Handlungsbedarf besteht auch bei der Neubemessung der Regelbedarfe und der Festlegung von Angemessenheitskriterien der Kosten und Unterkunft. Solange keine einheitliche Lösung im Sinne einer Kindergrundsicherung gefunden ist, müssen die Regelsätze für Kinder, Jugendliche und auch Erwachsene im SGB II neu berechnet und angehoben werden, um tatsächlich das soziokulturelle Existenzminimum abzusichern. Die Grundlage für die Berechnung der Regelsätze bildet die Einkommens- und Verbrauchsstichprobe. Im Grundsatz ist sie zwar ein geeignetes Mittel, um die Bedarfe in der Grundsicherung zu berechnen, allerdings ist das Berechnungsverfahren sowie die Referenzgruppe deutlich zu überarbeiten und insgesamt transparenter und bedarfsgerechter zu gestalten. Beispielsweise sind Haushalte von verdeckt Armen, also Personen, die trotz Anspruch keine Leistungen der Grundsicherung in Anspruch nehmen, aus der Referenzgruppe herauszurechnen. Auch sollte das Konsumniveau sich, insbesondere bei Kindern und Jugendlichen, viel stärker am Lebensstandard von Gleichaltrigen aus der gesellschaftlichen Mitte orientieren. Willkürliche Abzüge von den Konsumausgaben der Vergleichsgruppe sind auszuschließen.    

Die Kosten der Unterkunft sind in vielen Fällen nicht bedarfsdeckend. Eines Mangel an bezahlbarem Wohnraum in vielen Städten und Ballungszentren macht es gerade für Menschen im Grundsicherungsbezug besonders schwierig, bezahlbaren Wohnraum zu finden – auch und gerade in Baden-Württemberg. So verschärfen sich die Notlagen der von Armut Betroffenen. Ebenfalls nicht bedarfsdeckend ist der Regelsatzanteil für Stromkosten. In beiden Fällen muss der Gesetzgeber dafür Sorge tragen, dass die Kosten in tatsächlicher Höhe getragen werden.

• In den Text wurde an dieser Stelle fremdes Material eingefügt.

(** One step of the task, to its next point of suspension. *)
Definition cleanup_stale_connections (env : Env) (timeout : Z) (task : CleanupPhase) :
    M World ServerError CleanupPhase :=
  match task with
  | Waiting =>
      w ← get;
      match collect_stale (ev_now env) timeout (vs_connections (wd_server w)) with
      | [] => mret Waiting
      | stale => mret (Cleaning stale stale)
      end
  | Cleaning (x :: to_log) stale => _ ← log_stale env x; mret (Cleaning to_log stale)
  | Cleaning [] stale =>
      _ ← modify (on_server (fun s => vs_set_connections (remove_stale stale (vs_connections s)) s));
      mret Waiting
  end.

(** ** OAuth completion *)
Definition complete_section (env : Env) (email : str) : M Work ServerError unit := fun w =>
  match co_pending_push_reply (wk_conn w) with
  | None => (w, Ok tt)
  | Some push_reply_str =>
      let w := wk_on_conn (fun c => co_set_auth_method OAuth2 (co_set_username (Some email)
                 (co_set_pending_push_reply None c))) w in
      with_tls
        (ok ← write_or_warn (push_reply_str ++ [0]);
         if (ok : bool) then
           _ ← flush_tls env;
           set_state env Established
         else mret tt) w
  end.

Definition handle_auth_completed (env : Env) (auth : AuthCompleted) : M World ServerError unit := fun w =>
  let s := wd_server w in
  match vs_pending_oauths s !! ac_state auth with
  | None => (w, Ok tt)
  | Some pending =>
      let peer_addr := po_peer_addr pending in
      let w := on_server (fun s => vs_set_oauths (delete (ac_state auth) (vs_pending_oauths s)) s) w in
      match vs_connections s !! peer_addr with
      | None => (w, Ok tt)
      | Some conn =>
          let '(k, r) := complete_section env (ac_email auth)
                           (mkWork conn (vs_address_pool s) (vs_pending_oauths (wd_server w)) [] []) in
          let w := on_server (fun s => vs_set_connections (<[peer_addr := wk_conn k]> (vs_connections s)) s) w in
          match r with
          | Ok _ => send_all (send_to env peer_addr) (wk_packets k) w
          | Err e => (w, Err e)
          | Panic => (w, Panic)
          end
      end
  end.

(** ** Statistics *)
Record ServerStats := mkServerStats {
  ss_connections : Z; ss_active_sessions : Z; ss_bytes_rx : Z; ss_bytes_tx : Z;
  ss_packets_rx : Z; ss_packets_tx : Z;
}.
Definition ServerStats_from_server (s : VpnServer) : ServerStats :=
  let active := filter (fun kc => ProtocolSession_is_established (co_protocol (snd kc)) = true)
                  (map_to_list (vs_connections s)) in
  mkServerStats (Z.of_nat (size (vs_connections s))) (Z.of_nat (length active)) 0 0 0 0.

(** ** The OAuth pages *)

Definition escape_html (s : str) : str :=
  replace_char 39 (lit "&#x27;") (replace_char 34 (lit "&quot;") (replace_char 62 (lit "&gt;")
    (replace_char 60 (lit "&lt;") (replace_char 38 (lit "&amp;") s)))).

(** The JSON values of the crate [serde_json]: reading, the keys of an
    object, replacing the value of a key by a string, printing. *)
Class SerdeJson := {
  JsonValue : Type;
  json_parse : str -> option JsonValue;
  json_keys : JsonValue -> option (list str);
  json_insert : str -> str -> JsonValue -> JsonValue;
  json_print : JsonValue -> str;
}.
Context {JS : SerdeJson}.

Definition truncate_200 (s : str) : res ServerError str :=
  if (200 <? length s)%nat then p ← str_slice s 0 200; Ok (p ++ lit "...") else Ok s.

(** The values of the fields whose names mention a token or a secret. *)
Definition redact_fields (value : JsonValue) : JsonValue :=
  match json_keys value with
  | Some keys =>
      foldl (fun v key =>
        let lower := to_lowercase key in
        if contains (lit "token") lower || contains (lit "secret") lower
        then json_insert key (lit "[REDACTED]") v else v) value keys
  | None => value
  end.
Definition redact_oauth_error (body : str) : res ServerError str :=
  match json_parse body with
  | Some value => truncate_200 (json_print (redact_fields value))
  | None => truncate_200 body
  end.

(** What the identity provider answers: to the exchange of the code, with the
    body of an error or the field [access_token]; to the request for the
    user's data, with the field [email]. *)
Inductive TokenAnswer := TokenUnreachable | TokenRefused (body : str) | TokenNotJson | TokenFields (access_token : option str).
Inductive UserAnswer := UserUnreachable | UserRefused | UserNotJson | UserFields (email : option str).
Record Provider := mkProvider {
  pv_token : list (str * str) -> TokenAnswer;
  pv_userinfo : str -> UserAnswer;
}.

(** The reasons a flow stops, and the answers to the browser. *)
Inductive OAuthFailure :=
| InvalidState | ExchangeFailed | TokenParseFailed | NoAccessToken | UserinfoParseFailed
| UserinfoFailed | NoEmail | DomainDenied | ChannelClosed.
Inductive StatusCode := BAD_REQUEST | FORBIDDEN | INTERNAL_SERVER_ERROR | STATUS_OK | TEMPORARY_REDIRECT.
Inductive Body := Html (s : str) | Plain (s : str) | JsonError (msg : str) | JsonOk (email : str) | Location (url : str).
Record Response := mkResponse { rs_status : StatusCode; rs_body : Body }.

Record OAuthState := mkOAuthState { os_config : OAuthSettings; os_base_url : str }.

Definition oauth_start (encode : str -> str) (st : OAuthState) (pending : gmap str PendingOAuth) (state : str) :
    Response :=
  match pending !! state with
  | None => mkResponse BAD_REQUEST (Plain (lit "Invalid or expired authentication state"))
  | Some _ =>
      let redirect_uri := os_base_url st ++ lit "/auth/callback" in
      mkResponse TEMPORARY_REDIRECT (Location
        (lit "https://accounts.google.com/o/oauth2/v2/auth?client_id=" ++ encode (oa_client_id (os_config st))
          ++ lit "&redirect_uri=" ++ encode redirect_uri
          ++ lit "&response_type=code&scope=openid%20email%20profile&state=" ++ encode state
          ++ lit "&access_type=online&prompt=consent"))
  end.

(** [email.split('@').next_back().unwrap_or("")]. *)
Definition email_domain (email : str) : str := default [] (last (split_on 64 email)).

Definition domain_allowed (config : OAuthSettings) (email : str) : bool :=
  match oa_allowed_domains config with
  | [] => true
  | ds => bool_decide (email_domain email ∈ ds)
  end.

(** The form of the exchange of the code. *)
Definition token_form (st : OAuthState) (code : str) : list (str * str) :=
  [(lit "code", code); (lit "client_id", oa_client_id (os_config st));
   (lit "client_secret", oa_client_secret (os_config st));
   (lit "redirect_uri", os_base_url st ++ lit "/auth/callback");
   (lit "grant_type", lit "authorization_code")].

(** The flow both handlers share: the message for the server, or the reason
    it stopped. *)
Definition oauth_flow (st : OAuthState) (provider : Provider) (channel_open : bool)
    (pending : gmap str PendingOAuth) (code state : str) : res ServerError (AuthCompleted + OAuthFailure) :=
  match pending !! state with
  | None => Ok (inr InvalidState)
  | Some _ =>
      match pv_token provider (token_form st code) with
      | TokenUnreachable => Ok (inr ExchangeFailed)
      | TokenRefused body => _ ← redact_oauth_error body; Ok (inr ExchangeFailed)
      | TokenNotJson => Ok (inr TokenParseFailed)
      | TokenFields None => Ok (inr NoAccessToken)
      | TokenFields (Some access_token) =>
          match pv_userinfo provider access_token with
          | UserUnreachable | UserRefused => Ok (inr UserinfoFailed)
          | UserNotJson => Ok (inr UserinfoParseFailed)
          | UserFields None => Ok (inr NoEmail)
          | UserFields (Some email) =>
              if negb (domain_allowed (os_config st) email) then Ok (inr DomainDenied)
              else if channel_open then Ok (inl (mkAuthCompleted state email)) else Ok (inr ChannelClosed)
          end
      end
  end.

Definition failed_page (title text : string) : Body :=
  Html (lit "<html><body><h1>" ++ lit title ++ lit "</h1><p>" ++ lit text ++ lit "</p></body></html>").

(** The answers of /auth/callback. *)
Definition callback_failure (f : OAuthFailure) : Response :=
  let failed s t := mkResponse s (failed_page "Authentication Failed" t) in
  match f with
  | InvalidState => failed BAD_REQUEST "Invalid or expired authentication state. Please try connecting again."
  | ExchangeFailed => failed INTERNAL_SERVER_ERROR "Token exchange failed. Please try again."
  | TokenParseFailed | UserinfoParseFailed | ChannelClosed =>
      failed INTERNAL_SERVER_ERROR "Internal error. Please try again."
  | NoAccessToken => failed INTERNAL_SERVER_ERROR "No access token received. Please try again."
  | UserinfoFailed => failed INTERNAL_SERVER_ERROR "Could not verify identity. Please try again."
  | NoEmail => failed FORBIDDEN "No email in profile."
  | DomainDenied =>
      mkResponse FORBIDDEN (failed_page "Access Denied" "Your email domain is not authorized for VPN access.")
  end.
Definition callback_success (email : str) : Response :=
  mkResponse STATUS_OK (Html
    (lit "<html><body style=" ++ [34] ++ lit "font-family: sans-serif; text-align: center; margin-top: 80px;"
      ++ [34] ++ lit "><h1>VPN Authentication Successful</h1><p>Authenticated as <strong>" ++ escape_html email
      ++ lit "</strong></p><p>Your VPN connection is being established. You can close this window.</p></body></html>")).

(** The answers of /auth/complete. *)
Definition complete_failure (f : OAuthFailure) : Response :=
  match f with
  | InvalidState => mkResponse BAD_REQUEST (JsonError (lit "Invalid or expired authentication state"))
  | ExchangeFailed => mkResponse INTERNAL_SERVER_ERROR (JsonError (lit "Token exchange failed"))
  | TokenParseFailed => mkResponse INTERNAL_SERVER_ERROR (JsonError (lit "Token parse failed"))
  | NoAccessToken => mkResponse INTERNAL_SERVER_ERROR (JsonError (lit "No access token"))
  | UserinfoParseFailed => mkResponse INTERNAL_SERVER_ERROR (JsonError (lit "Userinfo parse failed"))
  | UserinfoFailed => mkResponse INTERNAL_SERVER_ERROR (JsonError (lit "Userinfo request failed"))
  | NoEmail => mkResponse FORBIDDEN (JsonError (lit "No email in profile"))
  | DomainDenied =>
      mkResponse FORBIDDEN (JsonError (lit "Your email domain is not authorized for VPN access"))
  | ChannelClosed => mkResponse INTERNAL_SERVER_ERROR (JsonError (lit "Internal error"))
  end.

Kinderrechte gehören ins Grundgesetz

Auch 30 Jahre nach der UN-Kinderrechtskonvention ist das Thema Kinderrechte ins Grundgesetz in Deutschland weiter höchst umstritten. Nachdem der Koalitionsvertrag von CDU/CSU und SPD deren explizite Verankerung proklamierte, legte die Bundesregierung im Januar 2021 einen Gesetzesentwurf vor – doch mit diesem Vorhaben ist sie erstmal gescheitert. 

Der Gesetzesentwurf wurde von allen Seiten kritisiert, einigen ging er nicht weit genug, andere sahen dafür keine Notwendigkeit oder kritisierten die Schwächung des Elternrechts. 

Grundsätzlich hat die Corona-Krise gezeigt, dass trotz erheblicher Einschränkungen von Kinderrechten, wie die Schließung von Bildungseinrichtungen, die Interessen und Belange junger Menschen im politischen Entscheidungsprozess viel zu wenig berücksichtigt wurden und werden. Daher braucht es in Deutschland eine deutliche Stärkung von Kinderrechten und wir von MACH DICH STARK setzen uns dafür ein, dass diese explizit im Grundgesetz verankert werden. Daher hoffen wir, dass das Anliegen auch im Koalitionsvertrag der neuen Bundesregierung festgeschrieben wird. Hier gilt es dafür einzutreten, dass ein neuer Anlauf tatsächlich der UN-Kinderrechtskonvention gerecht wird.